Exercise directions>
Look below for the line containing "- a nil-able"; from there, print each line exactly up to and including the line containing "(text : string)", and stop.

BEGIN

(** * Event ingestion and metrics service (kucukaslan/clickhouse)

    A shallow embedding of the Go packages [domain], [validations],
    [database] and [services], followed by the properties of the
    ingestion pipeline and of the metric query planner.

    Conventions
    - a Go [string] is a Rocq [string] (a sequence of bytes);
    - [int64] and [int] values are [Z]; the code compares and prints
      them, and its one product, the cache duration in nanoseconds, is
      written with the wrap-around of [int64];
    - a nil-able slice or map is an [option]: [None] is Go's [nil];
    - a Go result pair [(v, err)] is a pair whose second component is an
      [option error], [None] being the nil error;
    - the cache and the store are external servers: every function that
      talks to one takes the server's state at the time of the call. *)

From Stdlib Require Import ZArith String List Ascii Bool Lia.
From Stdlib Require Import DecimalString DecimalZ DecimalPos.
From stdpp Require Import base gmap strings list.

Local Open Scope Z_scope.

(** ** Go runtime and standard library *)

(** Go [error] values.  The sentinels [ErrBufferFull] and [redis_Nil] are
    compared by identity in the source ([errors.Is]), so each one is a
    constructor of its own. *)
Inductive error : Type :=
  | errors_New (text : string)
  | fmt_Errorf_w (prefix : string) (err : error)
  | fiber_NewError (code : Z) (message : string)
  | redis_Nil
  | ErrBufferFull.

Fixpoint Error (e : error) : string :=
  match e with
  | errors_New text => text
  | fmt_Errorf_w prefix err => prefix +:+ Error err
  | fiber_NewError _ message => message
  | redis_Nil => "redis: nil"
  | ErrBufferFull => "event buffer is full"
  end.

Definition StatusBadRequest : Z := 400.

Module strconv.

(** [strconv.FormatInt(i, 10)]: sign and decimal digits, no padding. *)
Definition FormatInt (i : Z) : string :=
  NilZero.string_of_int (Z.to_int i).

(** The value a decimal rendering denotes (base 10 [ParseInt]). *)
Definition ParseInt (s : string) : option Z :=
  option_map Z.of_int (NilZero.int_of_string s).

End strconv.

Module gostrings.

Definition bytes (s : string) : list N :=
  map N_of_ascii (list_ascii_of_string s).

Definition of_bytes (l : list N) : string :=
  string_of_list_ascii (map ascii_of_N l).

(** The UTF-8 encodings of the code points for which [unicode.IsSpace]
    holds: tab, LF, VT, FF, CR, space, U+0085, U+00A0, U+1680,
    U+2000..U+200A, U+2028, U+2029, U+202F, U+205F, U+3000. *)
Definition spaceRunes : list (list N) :=
  [ [9]; [10]; [11]; [12]; [13]; [32];
    [194; 133]; [194; 160];
    [225; 154; 128];
    [226; 128; 128]; [226; 128; 129]; [226; 128; 130]; [226; 128; 131];
    [226; 128; 132]; [226; 128; 133]; [226; 128; 134]; [226; 128; 135];
    [226; 128; 136]; [226; 128; 137]; [226; 128; 138];
    [226; 128; 168]; [226; 128; 169]; [226; 128; 175];
    [226; 129; 159];
    [227; 128; 128] ]%N.

Fixpoint stripPrefix (p s : list N) : option (list N) :=
  match p, s with
  | [], _ => Some s
  | _ :: _, [] => None
  | a :: p', b :: s' => if N.eqb a b then stripPrefix p' s' else None
  end.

END

Response to the exercise>
    - a nil-able slice or map is an [option]: [None] is Go's [nil];
    - a Go result pair [(v, err)] is a pair whose second component is an
      [option error], [None] being the nil error;
    - the cache and the store are external servers: every function that
      talks to one takes the server's state at the time of the call. *)

From Stdlib Require Import ZArith String List Ascii Bool Lia.
From Stdlib Require Import DecimalString DecimalZ DecimalPos.
From stdpp Require Import base gmap strings list.

Local Open Scope Z_scope.

(** ** Go runtime and standard library *)

(** Go [error] values.  The sentinels [ErrBufferFull] and [redis_Nil] are
    compared by identity in the source ([errors.Is]), so each one is a
    constructor of its own. *)
Inductive error : Type :=
  | errors_New (text : string)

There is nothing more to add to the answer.